7. To utter sound with open throat.

8. To open the mouth with hope or expectation.

9. To open the mouth with a desire to injure or devour.

They have gaped upon me with their mouth. Job 16:10.

G`APE, n. A gaping.

GAPER, n. One who gapes; a yawner.

1. One who opens his mouth for wonder and stares foolishly.

2. One who longs or craves.

3. A fish with six or seven bands and tail undivided.

GAPING, ppr. Opening the mouth wide from sleepiness, dullness, wonder or admiration; yawning; opening in fissures; craving.

GAPTOOTHED, a. Having interstices between the teeth.

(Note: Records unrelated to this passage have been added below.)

Lemma X5_list_failure_stops_witness :
  let env :=
    mk_env 50 Sample.noon_jan_2
      (mk_remote (fun _ => None)
                 (fun _ _ _ _ => Some (mk_response 503 None))
                 (fun _ _ => None))
      (fun _ => None) in
  exists e,
    page_load env (Some (Sample.config 100))
    = (Stop,
       mk_state (Sample.config 100) (Some (Sample.config 100))
         [ StSetPageConfig "Strava — Last Activity" "wide";
           StTitle "Strava — Last Activity";
           GetActivities "access-0" 30 1 1767225600;
           StError "Failed to fetch activities: " (Some e) ]).
Proof.
  intros env.
  apply (X5_list_failure_stops env (Sample.config 100) "access-0").
  - discriminate.
  - reflexivity.
  - right. eexists. split; [reflexivity | ]. left. reflexivity.
Defined.

(** X6: with a token that has not expired and no [access_token] key in
    the config, the KeyError is caught like a failed request: the page
    shows "Failed to fetch activities" and stops without sending
    anything. *)
Theorem X6_missing_access_token_stops (env : Env) (c : Config) :
  (time_time env <= inject_Z (Py.get (expires_at c) 0%Z))%Q ->
  access_token c = None ->
  page_load env (Some c)
  = (Stop,
     mk_state c (Some c)
       [ StSetPageConfig "Strava — Last Activity" "wide";
         StTitle "Strava — Last Activity";
         StError "Failed to fetch activities: "
                 (Some (KeyError "access_token")) ]).
Proof.
  intros Hfresh Htoken. apply token_is_stale_false in Hfresh.
  start_page. step_with Hfresh. step_with Htoken. reflexivity.
Qed.

Lemma X6_missing_access_token_stops_witness :
  page_load (Sample.env 50 200 [Sample.run_5k])
    (Some (mk_config (Some "12345") (Some "secret") (Some "refresh-0")
                     None (Some 100)))
  = (Stop,
     mk_state
       (mk_config (Some "12345") (Some "secret") (Some "refresh-0")
                  None (Some 100))
       (Some (mk_config (Some "12345") (Some "secret") (Some "refresh-0")
                        None (Some 100)))
       [ StSetPageConfig "Strava — Last Activity" "wide";
         StTitle "Strava — Last Activity";
         StError "Failed to fetch activities: "
                 (Some (KeyError "access_token")) ]).
Proof.
  apply (X6_missing_access_token_stops (Sample.env 50 200 [Sample.run_5k])).
  - discriminate.
  - reflexivity.
Defined.

(** X7: with a token that has not expired, when the list endpoint answers
    with an empty list, the page shows "No activities found." and stops;
    no detail request is sent. *)
Theorem X7_empty_list_stops (env : Env) (c : Config) (token : string)
        (r : response (list Summary)) :
  (time_time env <= inject_Z (Py.get (expires_at c) 0%Z))%Q ->
  access_token c = Some token ->
  athlete_activities (api env) token 30 1 1767225600 = Some r ->
  raises_for_status (status_code r) = false ->
  body r = Some [] ->
  page_load env (Some c)
  = (Stop,
     mk_state c (Some c)
       [ StSetPageConfig "Strava — Last Activity" "wide";
         StTitle "Strava — Last Activity";
         GetActivities token 30 1 1767225600;
         StInfo "No activities found." ]).
Proof.
  intros Hfresh Htoken Hreply Hstatus Hbody.
  apply token_is_stale_false in Hfresh.
  start_page. step_with Hfresh. step_with Htoken. step_with Hreply.
  step_with Hstatus. step_with Hbody. reflexivity.
Qed.

Lemma X7_empty_list_stops_witness :
  page_load (Sample.env 50 200 []) (Some (Sample.config 100))
  = (Stop,
     mk_state (Sample.config 100) (Some (Sample.config 100))
       [ StSetPageConfig "Strava — Last Activity" "wide";
         StTitle "Strava — Last Activity";
         GetActivities "access-0" 30 1 1767225600;
         StInfo "No activities found." ]).
Proof.
  exact (X7_empty_list_stops (Sample.env 50 200 []) (Sample.config 100)
           "access-0" (mk_response 200 (Some [])) ltac:(discriminate)
           eq_refl eq_refl eq_refl eq_refl).
Defined.

(** X8: the detail request is not inside a [try]. With a token that has
    not expired and a list that has a run, when the detail request for the
    first run gets no response, a 4xx or 5xx status, or a body that is not
    JSON, the exception leaves [main]: the run ends with it, after the two
    requests, and no metric is drawn. *)
Theorem X8_detail_failure_raises (env : Env) (c : Config) (token : string)
        (r : response (list Summary)) (activities : list Summary)
        (latest : Summary) (rest : list Summary) :
  (time_time env <= inject_Z (Py.get (expires_at c) 0%Z))%Q ->
  access_token c = Some token ->
  athlete_activities (api env) token 30 1 1767225600 = Some r ->
  raises_for_status (status_code r) = false ->
  body r = Some activities ->
  filter is_run activities = latest :: rest ->
  activities_id (api env) (s_id latest) token = None \/
  (exists r',
      activities_id (api env) (s_id latest) token = Some r' /\
      (raises_for_status (status_code r') = true \/ body r' = None)) ->
  exists e,
    page_load env (Some c)
    = (Raise e,
       mk_state c (Some c)
         [ StSetPageConfig "Strava — Last Activity" "wide";
           StTitle "Strava — Last Activity";
           GetActivities token 30 1 1767225600;
           GetActivity (s_id latest) token ]).
Proof.
  intros Hfresh Htoken Hreply Hstatus Hbody Hruns Hfail.
  apply token_is_stale_false in Hfresh.
  start_page. step_with Hfresh. step_with Htoken. step_with Hreply.
  step_with Hstatus. step_with Hbody.
  destruct activities as [ | first others]; [discriminate Hruns | ].
  cbv beta iota. step_with Hruns. step_with Htoken.
  destruct Hfail as [Hnone | (r' & Hreply' & [Hstatus' | Hbody'])].
  - step_with Hnone. eexists. reflexivity.
  - step_with Hreply'. step_with Hstatus'. eexists. reflexivity.
  - step_with Hreply'.
    destruct (raises_for_status (status_code r')); cbv beta iota.
    + eexists. reflexivity.
    + step_with Hbody'. eexists. reflexivity.
Qed.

GAR, in Saxon, a dart, a weapon; as in Edgar, or Eadgar, a happy weapon; Ethelgar, noble weapon.

GARAGAY, n. A rapacious fowl of Mexico, of the size of the kite.

GARB, n.

1. Dress; clothes; habit; as the garb of a clergyman or judge.

2. Fashion or mode of dress.

3. Exterior appearance; looks.

4. In heraldry, a sheaf of corn.

GARBAGE, n. [I know not the component parts of this word.] The bowels of an animal; refuse parts of flesh; offal.

GARBAGED, a. Stripped of the bowels.

GARBEL, n. The plank next the keel of a ship. [See Garboard-streak.]

GARBLE, v.t. [L. cribro, cribello.]

1. Properly, to sift or bolt; to separate the fine or valuabale parts of a substance from the coarse and useless parts, or from dross or dirt; as, to garble spices.

2. To separate; to pick; to cull out.

GARBLED, pp. Sifted; bolted; separated; culled out.

GARBLER, n. One who garbles, sifts or separates. A garbler of spices, is an officer of great antiquity in London.

1. One who picks out, culls or selects.

GARBLES, n. plu. The dust, soil or filth, severed from good spices, drugs, etc.

GARBLING, ppr. Sifting; separating; sorting; culling.

GARBOARD, n. The garboard plank, in a ship, is the first plank fastened on the keel on the outside.

Garboard-streak, in a ship, is the first range or streak of planks laid on a ship’s bottom, next the keel.

GARBOIL, n. Tumult; uproar. [Not used.]

GARD. [See Guard and Ward.]

GARDEN, n. [Eng. yard, an inclosed place; L. hortus.]

1. A piece of ground appropriated to the cultivation of herbs, or plants, fruits and flowers; usually near a mansion-house. Land appropriated to the raising of culinary herbs and roots for domestic use, is called a kitchen-garden; that appropriated to flowers and shrubs is called a flower garden; and that to fruits, is called a fruit garden. But these uses are sometimes blended.

2. A rich, well cultivated spot or tract of country; a delightful spot. The intervals on the river Connecticut are all a garden. Lombardy is the garden of Italy.

Garden, in composition, is used adjectively, as garden-mold, a rich fine mold or soil; garden-tillage, the tillage used in cultivating gardens.

G`ARDEN, v.i. To layout and to cultivate a garden; to prepare ground to plant and till it, for the purpose of producing plants, shrubs, flowers and fruits.

GARDENER, n. One whose occupation is to make, tend and dress a garden.